Retour au septentrion pour savourer pleinement le Moulin à Vent 2009 du domaine des Côtes de la Molière et pour le plaisir de surprendre Isabelle Perraud le nez dans le verre. A sa gauche, la voisine Brigitte Roch présente ses superbes Côte Rôtie, dont Les Grandes Places 2007, ainsi que le pétaradant Coteaux du Lyonnais du fiston. À sa droite, chez Jean-Philippe Padié, le vigneron qui Llan-A dans le calcif, même s'il déserte son stand de temps en temps, on pouvait goûter une Milouise 2008 à tomber, très jurassienne dans l'esprit, un Petit Taureau 2007 sévèrement burné et un Ciel Liquide 2006 particulièrement étincelant. Et quelques autres quilles, dont ce LLan-A (qu'il faut prononcer "Y'en a"). Un OVNI du Sud, qui milite fièrement pour un rapprochement roussillano-jurassique.
On ne saurait quitter Olne sans évoquer les autres vignerons qui nous ont régalé à l'occasion du Salon: Charles Dagand, de l'Octavin en Arbois, Noël Dupasquier et ses superbes Roussettes de Savoie, Nicolas Renaud du Clos de Grillons, dans le Gard, dont les vins chantent toute l'année, Emmanuelle Dupéré et Laurent Barrera, pour leur baptême du feu en mode "salon", Nicolas Mariotti Bindi et ses Patrimonio de toute (île de) beauté, Fred Cossard et ses grands vins de Bourgogne, impressionnants de pureté et de minéralité, notamment les blancs.
Et encore bien d'autres, impossible de les citer tous et pas eu le temps ni le loisir de tout goûter, parce qu'il a bien fallu faire un peu de tourisme, une fois.
D'abord du côté de l'Ardenne bleue, pays des cascades et des sources, bleues comme un ciel dégagé sans avion. Sale coup à Coo, où nous nous sommes retrouvés, suite à une erreur d'aiguillage, sur l'aire de stationnement du parc d'attractions Ploopsa Coo. Heureusement, la randonnée entre Roanne et Amblève était gratuite, contrairement au parking. Mais l'affiche représentant la cascade de Coo, très photogénique, valait le détour.
Puis, du côté de Bruges et de la mer du Nord, où il fallait bien tremper les pieds un jour, après une assiette de moules-frites pour touristes en terrasse. Heureusement une bonne bière Cantillon chez Hans Dusselier de Wijnfolie, à Aalter, a bien lavé tout ça et contribué à une meilleure digestion avant de regagner la Wallonie.

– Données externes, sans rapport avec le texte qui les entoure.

(** ** Completions: a call either returns or throws *)

Inductive js_error : Type :=
| SyntaxError   (* thrown by JSON.parse *)
| TypeError     (* property read on null, object without a primitive value *)
| OutOfFuel.    (* artefact of the fuelled parser; shown unreachable below *)

Inductive completion (A : Type) : Type :=
| Return (a : A)
| Throw (e : js_error).
Arguments Return {A} a.
Arguments Throw {A} e.

#[global] Instance completion_ret : MRet completion := @Return.
#[global] Instance completion_bind : MBind completion :=
  fun A B f m => match m with Return a => f a | Throw e => Throw e end.

Definition throws {A : Type} (m : completion A) : bool :=
  match m with Return _ => false | Throw _ => true end.

(** ** Strings

    A JavaScript string is a sequence of UTF-16 code units; header names and
    values are byte strings and are kept as [string]. *)

Abbreviation jsstring := (list N).

Definition lit (s : string) : jsstring :=
  map N_of_ascii (list_ascii_of_string s).

Definition ch (a : ascii) : N := N_of_ascii a.

Fixpoint jsstring_eqb (a b : jsstring) : bool :=
  match a, b with
  | [], [] => true
  | x :: a', y :: b' => (x =? y) && jsstring_eqb a' b'
  | _, _ => false
  end.

(** ** TextDecoder and TextEncoder (UTF-8, the default encoding) *)

Module Text.

Definition REPLACEMENT : N := 0xFFFD.

(** State of the UTF-8 decoder between bytes: idle, or inside a sequence
    with the code point so far, the number of continuation bytes still
    expected and the range allowed for the next one. *)
Inductive dstate : Type :=
| Idle
| Pending (cp : N) (more : nat) (lo hi : N).

Definition between (lo x hi : N) : bool := (lo <=? x) && (x <=? hi).

(** A byte read while idle. *)
Definition lead (b : N) : list N * dstate :=
  if b <=? 0x7F then ([b], Idle)
  else if between 0xC2 b 0xDF then
    ([], Pending (N.land b 0x1F) 1 0x80 0xBF)
  else if between 0xE0 b 0xEF then
    ([], Pending (N.land b 0xF) 2
           (if b =? 0xE0 then 0xA0 else 0x80)
           (if b =? 0xED then 0x9F else 0xBF))
  else if between 0xF0 b 0xF4 then
    ([], Pending (N.land b 0x7) 3
           (if b =? 0xF0 then 0x90 else 0x80)
           (if b =? 0xF4 then 0x8F else 0xBF))
  else ([REPLACEMENT], Idle).

(** Non-fatal decoding: every malformed sequence yields U+FFFD, and the
    byte that broke a sequence is read again as a lead byte. *)
Fixpoint decode_from (st : dstate) (bs : list N) : list N :=
  match bs with
  | [] => match st with Idle => [] | Pending _ _ _ _ => [REPLACEMENT] end
  | b :: rest =>
      match st with
      | Idle =>
          let '(out, st') := lead b in out ++ decode_from st' rest
      | Pending cp more lo hi =>
          if between lo b hi then
            let cp' := N.lor (N.shiftl cp 6) (N.land b 0x3F) in
            match more with
            | O | 1%nat => cp' :: decode_from Idle rest
            | S more' => decode_from (Pending cp' more' 0x80 0xBF) rest
            end
          else
            let '(out, st') := lead b in
            REPLACEMENT :: out ++ decode_from st' rest
      end
  end.

(** [ignoreBOM] is false by default: a leading U+FEFF is dropped. *)
Definition strip_bom (cps : list N) : list N :=
  match cps with
  | c :: rest => if c =? 0xFEFF then rest else cps
  | [] => []
  end.

Definition utf16_of_cp (cp : N) : list N :=
  if cp <? 0x10000 then [cp]
  else let v := cp - 0x10000 in
       [0xD800 + N.shiftr v 10; 0xDC00 + N.land v 0x3FF].

(** [new TextDecoder().decode(bytes)] *)
Definition decode (bytes : list byte) : jsstring :=
  flat_map utf16_of_cp (strip_bom (decode_from Idle (map Byte.to_N bytes))).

Retour en Province de Liège, donc, pour une ultime soirée, privée celle-là, à l'Hostellerie du Postay. Le cochon ibérique confit à basse température et sous vide, dignement arrosé de magnums d'Anjou rouge de "Monsieur Mosse" et du Cheverny Les Ardilles 2008 d'Hervé Villemade, de grands vins véritablement émouvants, restera l'un des grands moments gastronomiques de ce séjour.
Olne, bouteille, clap de fin, le coffre plein. Un endroit magique où il fera sans doute bon revenir un jour, taquiner la bouteille et le boulet-frites. There's no place like Olne!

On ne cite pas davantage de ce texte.